Patriots offensive coordinator Josh McDaniels. (AP)

Jahns: He’s a fit because if you’re prioritizing offensive minds, he must be considered along with Gruden — who is a long shot to leave ESPN — and Harbaugh. Every new coach will surely fight for some roster control, too. Speaking of Harbaugh, I’m not on his bandwagon. He turned Michigan into a winner again, but it’s not because of their offenses. The Wolverines’ quarterback play has been subpar. Everyone also seems to forget that he benefitted from great defenses in San Francisco. Are we sure Vic Fangio wants to work with him again? Does Fangio really want to stay in Chicago?

Hoge: Harbaugh’s results speak for themselves, though. The 49ers were bad before he got there, and they are bad now that he’s gone. But while he was there? Three NFC championship appearances and one Super Bowl appearance. You can’t ignore Harbaugh’s clashes with the front office in San Francisco, but former general manager Trent Baalke shared the bulk of the blame.

Jahns: Fine, Harbaugh stays on the list. But luring him out of Ann Arbor will require the Bears to spend more money than they’d prefer. He’s under contract with Michigan. He’s reportedly making $7 million this season, and that will increase. Before going all-in on Harbaugh, some NFL offensive coordinators should be vetted first: Pat Shurmur (Vikings), Frank Reich (Eagles), Jim Bob Cooter (Lions), Harold Goodwin (Cardinals) and Todd Downing (Raiders). Eagles quarterbacks coach John DeFilippo and Lions defensive coordinator Teryl Austin also warrant consideration. And so does Toub, the Bears’ former special-teams coordinator who is now with the Chiefs.

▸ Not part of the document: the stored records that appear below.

(** The raw names of columns. *)
Definition raw (cs : list columnInfo) : list string := map QueryField cs.
Definition raw_at (i : option nat) : string := from_option QueryField "" (column_at s i).

Lemma column_ok c : c ∈ Columns (ps_schema s) -> Column c = Sanitize (QueryField c) /\ readable (QueryField c).
Proof. intros Hc. pose proof (nm_columns _ _ _ Hn) as Hf. rewrite Forall_forall in Hf. by apply Hf. Qed.

Lemma column_at_ok i : PKIndex (ps_schema s) = i \/ IdentifierIdx (ps_schema s) = i \/ ContentIdx (ps_schema s) = i -> is_Some i ->
  from_option Column "" (column_at s i) = Sanitize (raw_at i) /\ readable (raw_at i).
Proof.
  intros Hi [k ->]. destruct (lookup_lt_is_Some_2 (Columns (ps_schema s)) k) as [c Hc]; [by apply (nm_slots _ _ _ Hn)|].
  unfold raw_at, column_at. cbn [mbind option_bind]. rewrite Hc. simpl. apply column_ok. by apply list_elem_of_lookup_2 in Hc.
Qed.

Lemma sublist_columns cs : (forall c, c ∈ cs -> c ∈ Columns (ps_schema s)) -> map Column cs = map Sanitize (raw cs) /\ Forall readable (raw cs).
Proof.
  intros Hcs. unfold raw. rewrite map_map. split.
  - apply map_ext_in. intros c Hc%list_elem_of_In. by apply column_ok, Hcs.
  - apply Forall_map, Forall_forall. intros c Hc. by apply column_ok, Hcs.
Qed.

Lemma imap_filtered (p : nat * columnInfo -> bool) c : c ∈ map snd (List.filter p (imap pair (Columns (ps_schema s)))) -> c ∈ Columns (ps_schema s).
Proof.
  intros Hc. apply list_elem_of_fmap in Hc as ([i c'] & -> & Hc). apply list_elem_of_In, filter_In in Hc as [Hc _].
  apply list_elem_of_In, list_elem_of_lookup in Hc as [k Hk]. rewrite list_lookup_imap in Hk.
  destruct (Columns (ps_schema s) !! k) as [c2|] eqn:E; [|done]. injection Hk as -> ->. by apply list_elem_of_lookup_2 in E.
Qed.

(** The arguments of the columns. *)
Lemma column_args_length cs value args : column_args s cs value = Ok args -> length args = length cs.
Proof.
  revert args. induction cs as [|c cs IH]; intros args; simpl; [by intros [= <-]|].
  destruct (column_arg s c _) as [a|]; simpl; [|done]. destruct (column_args s cs value) as [rest|]; simpl; [|done]. intros [= <-].
  simpl. f_equal. by apply IH.
Qed.

Definition insert_names (value : list GoVal) : list string := raw (insert_columns s value) ++ [e].
Definition insert_cols (value : list GoVal) : list (string * N) := imap (fun i n => (n, N.of_nat (S i))) (insert_names value).

Lemma insert_tokens value v text args : insert_statement s value v = Ok (text, args) ->
  tokens text = stmt_tokens (StInsert t (insert_cols value)) /\
  exists vals, column_args s (insert_columns s value) value = Ok vals /\ args = vals ++ [PVector (float64sToFloat32 v)].
Proof.
  unfold insert_statement, extractInsertValues. destruct (column_args s (insert_columns s value) value) as [vals|] eqn:Hv; [|done].
  cbn [res_bind fst snd]. intros [= <- <-]. split; [|by eexists].
  destruct (sublist_columns (insert_columns s value)) as [Hc Hr]; [intros c; apply imap_filtered|].
  assert (Hcols : map Column (insert_columns s value) ++ [EmbeddingCol (ps_schema s)] = map Sanitize (insert_names value)).
  { unfold insert_names. by rewrite map_app, Hc, (nm_embed2 _ _ _ Hn). }
  assert (Hlen : length (vals ++ [PVector (float64sToFloat32 v)]) = length (insert_names value)).
  { unfold insert_names, raw. rewrite !length_app, length_map. simpl. f_equal. by eapply column_args_length. }
  rewrite Hcols, Hlen. unfold placeholders. rewrite <- (map_map (fun i => N.of_nat (S i)) param), <- numbered_names.
  apply piece_tokens. rewrite (nm_table _ _ _ Hn). cbn [stmt_tokens]. fold (insert_cols value).
  assert (Hf : map (fun c => [name_token c.1]) (insert_cols value) = map (fun n => [name_token n]) (insert_names value)).
  { rewrite <- (map_map fst (fun n => [name_token n])). unfold insert_cols. by rewrite numbered_fst. }
  assert (Hg : map (fun c : string * N => [TParam c.2]) (insert_cols value) = map (fun n => [TParam n]) (map snd (insert_cols value))) by (by rewrite map_map).
  rewrite Hf, Hg.
  change ([kw "INSERT"; kw "INTO"; name_token t; TChar "("] ++ ?x) with ([kw "INSERT"; kw "INTO"] ++ [name_token t] ++ [TChar "("] ++ x).
  apply complete_app; [done|]. apply piece_app; [apply piece_name, (nm_table_ok _ _ _ Hn)| |done]. apply complete_app; [done|].
  apply piece_app; [apply piece_names; apply Forall_app; split; [done|apply Forall_singleton, (nm_embed_ok _ _ _ Hn)] | |done].
  apply complete_app; [done|]. apply piece_app; [apply piece_params| |done]. by apply complete_piece.
Qed.

Definition update_sets : list (string * N) :=
  imap (fun i n => (n, N.of_nat (S i))) (raw (update_columns s)) ++ [(e, N.of_nat (S (length (update_columns s))))].
Definition update_conds : list (string * N) :=
  let n := length (update_columns s) in [(raw_at (PKIndex (ps_schema s)), N.of_nat (S (S n))); (raw_at (IdentifierIdx (ps_schema s)), N.of_nat (S (S (S n))))].

Lemma piece_equals_list (names : list string) k : Forall readable names ->
  Forall2 piece (imap (fun i n => Sanitize n +:+ " = " +:+ param (N.of_nat (S (k + i)))) names)
    (map eq_tokens (imap (fun i n => (n, N.of_nat (S (k + i)))) names)).
Proof.
  intros Hr. revert k. induction Hr as [|n names Hx _ IH]; intros k; [constructor|]. cbn [imap map]. constructor; [by apply piece_equals|].
  specialize (IH (S k)). rewrite (imap_ext (_ ∘ S) (fun i n => Sanitize n +:+ " = " +:+ param (N.of_nat (S (S k + i))))),
    (imap_ext ((fun i n => (n, N.of_nat (S (k + i)))) ∘ S) (fun i n => (n, N.of_nat (S (S k + i))))); [done|..];
    intros i x _; simpl; do 3 f_equal; lia.
Qed.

Hoge: Toub should be high on the list. Too many are caught up in the idea of bringing in an offensive head coach. You can’t ignore the other two phases. Look at the Marc Trestman era. Special-teams coordinators work with offensive and defensive players and often aid head coaches with administrative duties. Too many first-time coaches underestimate all the responsibilities of being in charge. Toub is more prepared than most of these young, hot-shot coordinators. He already has deep knowledge of the Bears’ organization and is well respected across the league, which will help him hire quality coordinators.

Jahns: Teams pass over Toub every year. Everyone should be asking why. Figuring that out could be general manager Ryan Pace’s job soon enough. But first, he needs a list. It’s important that the Bears have one ready — call it a plan of attack — if parting ways with Fox is deemed best. Several teams are expected to be looking for new coaches after this season.